Prep for the bull run (Pt. 1): ETH & BTC Allocation

Hello MOONers.

As we all patiently wait for the upcoming bull run in 2024 / 2025, I figured that we should use all the time possible to learn as much as possible about best portfolio practices. To help myself personally, share the knowledge with everyone as well, and receive feedback, I decided to create a series of articles that talk about the best portfolio management practices that I have learned. I owed a lot of this knowledge to folks at r/Bogleheads, and my roommate who is currently studying Mathematical Finance. As I am also getting to learn this stuff, might as well see how much I can apply what I learned to the crypto space. We will talk about ETH & BTC allocation, how to combine the portfolio with other asset classes, and how to manage alt coins effectively. As usual, I am also learning this stuff, so I am always open to hearing feedback and criticisms.

We will begin our journey with Part 1: BTC & ETH allocation!

Why BTC & ETH? ????

Let's imagine you have a spare income of $100 for every 2-week to invest into crypto. You figured out your wallet and your setup, and you can now invest in a variety of crypto but don't know where to start! You asked the crypto subreddit how to get into the space, and everyone will tell you to first invest in BTC & ETH.

This is not surprising. BTC & ETH are the only homestays of crypto, where everyone agrees that would be the safest asset out of the incredibly risky asset class that is cryptocurrency. Everybody knows that we should DCA into ETH and BTC, advice that I also believe and give to everyone. However, due to the long time horizon of crypto, it is sometimes hard to know what it would feel like to hold these asset classes and what bumpy obstacles we should expect.

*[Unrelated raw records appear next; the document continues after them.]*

(* ===== verification/_CoqProject ===== *)
-Q . S2P
Prelude.v
GoStd.v
Config.v
Xcontext.v
Partition.v
Compute.v
Router.v
Frm.v
RouterProps.v
Sql.v
PlanExpr.v
PlanExprProps.v
PlanDml.v
PlanDmlProps.v
Pool.v
PoolProps.v
Scatter.v
ScatterProps.v
Txn.v
TxnProps.v
TxnLive.v
XaRetry.v
Join.v
JoinProps.v
Operators.v
OperatorsProps.v
Engine.v
EngineProps.v
PlanSelect.v
PlanSelectProps.v
PlanTree.v
PlanTreeProps.v
PlanPush.v
PlanPushProps.v
PlanBuild.v
PlanQuery.v
PlanQueryProps.v
PlanDdl.v
ProxyDdl.v
ProxyDdlProps.v
Session.v
SessionProps.v
Stream.v
StreamProps.v
Shift.v
ShiftProps.v
Autoinc.v
AutoincProps.v
Privilege.v
Auth.v
AuthProps.v
Syncer.v
SyncerProps.v
Admin.v
AdminProps.v
Rebalance.v
RebalanceProps.v
Attach.v
AttachProps.v
Query.v
QueryProps.v
Show.v
ShowProps.v
Commands.v
CommandsProps.v
Rfile.v
RfileProps.v
SelectExact.v
Stats.v
StatsProps.v
Settings.v
SettingsProps.v
Listing.v
ListingProps.v
Ctl.v
Explain.v
ExplainProps.v
SysSelect.v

This article will dive deep into different asset allocations of BTC and ETH, and show what different returns, volatility, and drawdown you should expect. We will select the period from 2017-12-16 to 2020-09-01. I chose this period because 2017-12-16 is the worst possible to start investing in crypto, as this was the peak of the 2017 bull run where BTC reached 19k. Obviously, we are already far from the peak, but I want to show what the return would look like in the worst-case scenario. On the other hand, 2020-09-01 is the end of the bear market and the start of the next bull market so the crazy price action of the latest bull market is not taken into account

100% BTC and 100% ETH portfolio ????

A single-coin portfolio is the simplest of all the options where you simply invest your $100 into that coin. There is zero tax until you sell because you will basically hold onto that coin forever without any selling action. If you do so, you will have the following return:

Total return of 100% BTC vs. 100% ETH

Portfolio Total Invested ($) Total Value ($) Total Return ($) Total Return Percentage Maximum Drawdown (%) Portfolio Volatility (%)
100% BTC $7,100.00 $11,922.70 $4,822.70 67.93% -52.41% 6.45%
100% ETH $7,100.00 $15,392.11 $8,292.11 116.79% -61.02% 6.44%

Obviously, we can see that ETH has outperformed BTC by a significant margin (116.79% to 67.93%). However, this return does not tell the whole story. For much of the period, the BTC portfolio actually outperformed ETH, while the ETH holder has to suffer a long period of underperformance. The ETH holders are eventually rewarded later, but it is clear that even a simple single-coin portfolio is not necessarily a smooth sail to high return. One has to trust their portfolio until their trust is rewarded. Selling ETH anytime before June 2020 would be a really bad decision!

Drawdown schedule

Worst drawdown by month

The other notable chart to look at is the drawdown, which is the percentage of the portfolio down from the previous peak. I chose this chart because it accurately reflects the potential amount of regret that the investor might feel (That feeling of "Ah, I wished I had sold at the peak, I would have much more than I had now").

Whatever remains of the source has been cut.